Некоторые сторонники теории чувствительности предлагают иную точку зрения. Они утверждают, что чувства лишь указывают на реальность, а не составляют ее. В таком понимании, объясняют Баггетт и Уоллс, «эмоции могут быть просто сигналами, которые помогают нам постичь моральные истины». Наше чувство отвращения к несправедливости помогает нам распознать ее неправильность, но действие неправильно само по себе. Такой взгляд совместим с моральным реализмом, поскольку обе теории приписывают чувствам роль в распознавании моральных истин.
Это приводит нас к одному из неожиданных поворотов книги.

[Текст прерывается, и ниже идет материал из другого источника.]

(** Alice with Bob in a channel, and Eve, whom she has not verified. *)
Definition alice : F2fDcNetBridge :=
  run (new "alice")
    [(F2fWitness.at_time 1, Befriend "bob" "10.0.0.2:9000" 1 (F2fWitness.key 7));
     (F2fWitness.at_time 2, Befriend "eve" "10.0.0.3:9000" 0 (F2fWitness.key 9));
     (F2fWitness.at_time 3, Create "den"); (F2fWitness.at_time 4, Join "den" ["bob"])].


Lemma sync_overrules_verification_witness :
  is_trusted alice "eve" = false /\ is_trusted (sync_reputation_to_trust 5 alice).1 "eve" = true.
Proof.
  split; [vm_compute; reflexivity|].
  assert (Hwf : SnapshotFacts.wf alice).
  { apply SnapshotFacts.run_wf; [repeat constructor; vm_compute; done|apply SnapshotFacts.bridge_new_wf]. }
  destruct (friends alice !! "eve") as [f|] eqn:E; [|vm_compute in E; discriminate].
  destruct (sync_overrules_verification 5 alice "eve" f Hwf E) as (_ & Hr & _).
  apply Hr. vm_compute. reflexivity.
Defined.

End LocalWitness.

В заключительной главе Баггетт и Уоллс завершают своё глубокое философское исследование обращением к опыту. Продемонстрировав изъяны альтернатив морального реализма и предложив ряд аргументов в пользу реализма, они снимают «мантии философов» и делают акцент на эмпирической природе морали — как в литературе, так и в реальном мире.
«Нравственное добро, подобно красоте, несет в себе нечто изначально эмпирическое, — пишут они, — и признание этого факта означает, что любой аргумент в пользу твердого морального реализма должен включать в себя элементы, выходящие за пределы исключительно логического и абстрактного».
Например, в рассказе Флэннери О’Коннор Good Country People молодую женщину вполне устраивает моральный скептицизм, пока она не сталкивается с коварным торговцем Библиями, который предает ее в тот момент, когда она наиболее уязвима. Она не верит в добро и зло, но обвиняет его: «Ты христианин! …Ты настоящий христианин! Ты такой же, как все, — говоришь одно, делаешь другое. Ты идеальный христианин, ты…» Мужчина отвечает: «Надеюсь, ты не думаешь, что я верю в эту чушь! Возможно, я и торгую Библиями, но я способен отличить верх от низа, я не вчера родился и знаю, куда иду!» Абстрактная теория женщины о природе морали казалась безопасной, пока не столкнулась с реальностью.
В этом есть нечто более убедительное, чем в философской аргументации. С помощью логики никого не убедить в красоте Гранд-Каньона, но можно привести человека к его краю и сказать: «Смотри». Возможно, мораль работает именно так. Опыт предательства и верности, эгоизма и самоотверженности, жадности и щедрости — все эти переживания формируют наши моральные взгляды. Философия лишь уточняет их. Это означает, что оценка истинности морального реализма не может быть чисто академической задачей. Это одна из самых важных и судьбоносных задач, которую человек может поставить перед собой.
Если моральный реализм ложен, наши глубочайшие моральные убеждения — о справедливости и доброте, угнетении и жестокости — просто наши личные предпочтения. То, как мы относимся к другим, — вопрос договоренности. Холокост не зло, а отмена рабства не прогресс. В результате жертвы насилия, преследований и эксплуатации остаются наедине не только с болью своих страданий, но и с тишиной вселенной, которая неспособна назвать это злом.
Но если моральный реализм истинен — если в мире действительно существует моральная структура, независимая от человеческого мнения, — тогда картина кардинально меняется. Наше стремление к справедливости не наивно. Милосердие и любовь — это действительно добро, а жестокость и обман — настоящее зло. Каждый человек обладает бесконечной ценностью.
Таким образом, The Good, the Right, and the Real — не только философский аргумент, но и призыв к нравственному вниманию. Призыв услышать внутренний голос, говорящий нам, что одни вещи действительно правильны, а другие по-настоящему неправильны, и задуматься о том, что этот голос может быть не иллюзией или рудиментом эволюции, а проявлением природы реальности. Эта книга — приглашение обратить внимание на воду, в которой мы плаваем.